George Hamilton and Susan Saint James carry on in "Love At First Bite." (Photos from MovieStillsDB.com)

In the final year of the 1970s, Dracula rose from the grave not once but three times. He didn’t always get the reception he expected: Bram Stoker’s bloodsucker appeared in a trio of wildly different movies in 1979 – an austere remake of F.W. Murnau’s 1922 masterpiece Nosferatu, a blockbuster-sized Hollywood production, and a schticky comedy. One became a surprise hit; one an unexpected box office disappointment; and one found a receptive arthouse audience and became one of its director’s touchstone films.
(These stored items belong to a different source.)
(** ** Comparison functions

    What the C standard asks of [compar]: a total preorder. *)
Class TotalPreorder {A : Type} (cmp : A → A → Z) : Prop := {
  cmp_sym x y : cmp x y < 0 ↔ 0 < cmp y x;
  cmp_trans x y z : cmp x y <= 0 → cmp y z <= 0 → cmp x z <= 0
}.

Section laws.
Context {A : Type} {cmp : A → A → Z} `{!TotalPreorder cmp}.

Lemma cmp_refl x : cmp x x = 0.
Proof. pose proof (cmp_sym x x). lia. Qed.

Lemma cmp_flip x y : ~ cmp x y < 0 → cmp y x <= 0.
Proof. pose proof (cmp_sym x y). lia. Qed.

Lemma cmp_le x y : cmp x y < 0 → cmp x y <= 0.
Proof. lia. Qed.
End laws.

(** ** Arrays by index *)

Section proofs.
Context {A : Type} `{!Inhabited A} {cmp : A → A → Z} `{!TotalPreorder cmp}.
Implicit Types a b : list A.
Local Notation "a .[ i ]" := (a !!! Z.to_nat i) (at level 1, left associativity, format "a .[ i ]").
Local Notation "x ≼ y" := (cmp x y <= 0) (at level 70).
Local Abbreviation len a := (Z.of_nat (length a)).

Lemma get_val a i : 0 <= i < len a → get a i = Val a.[i].
Proof.
  intros Hi. unfold get. destruct (Z.ltb_spec i 0); [lia|].
  rewrite list_lookup_lookup_total_lt by lia. done.
Qed.

Lemma set_val a i x : 0 <= i < len a → set a i x = Val (<[Z.to_nat i:=x]> a).
Proof. intros Hi. unfold set. by replace ((0 <=? i) && (i <? len a)) with true by lia. Qed.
Yet each would live on in its own way, finding new audiences as they influenced the films of the following decade and beyond. 

Some characters prove tough to kill. 

That’s not to say they can’t seem extremely sleepy for years. By 1979, Dracula had seen better days – at least at the movies. Since the 1958 film Horror of Dracula, the character had felt like the property of Hammer Films, but by the middle of the ’70s, Hammer’s Dracula started to feel exhausted. By 1974’s The Legend of the 7 Golden Vampires — a goofy but fun co-production with Hong Kong’s martial arts producers the Shaw Brothers — star Christopher Lee had stopped showing up. Five years later, however, Dracula felt ready for a resurrection. It’s hard to determine where trends start and, in all likelihood, 1979’s three Dracula movies were the result of parallel thinking. But the first ripples of what became a wave can be traced to 1973, and to the pen of Edward Gorey. 

By the early ’70s, Gorey was already deep into his career as an illustrator whose work found the intersection of the macabre and the whimsical. In 1973, producer John Wulp turned to Gorey to design the sets and costumes for a Nantucket revival of Dracula that would later move to New York in an off-Broadway staging. Bigger venues awaited it, however. In 1977, producer Eugene Wolsk took the Gorey sets to Broadway for what was billed as an “Edward Gorey Production of Dracula.” It became a sensation, thanks in part to Gorey’s black-and-white-with-splashes-of-red visuals, and in part to the star for whom Dracula would become a breakout role: Frank Langella. 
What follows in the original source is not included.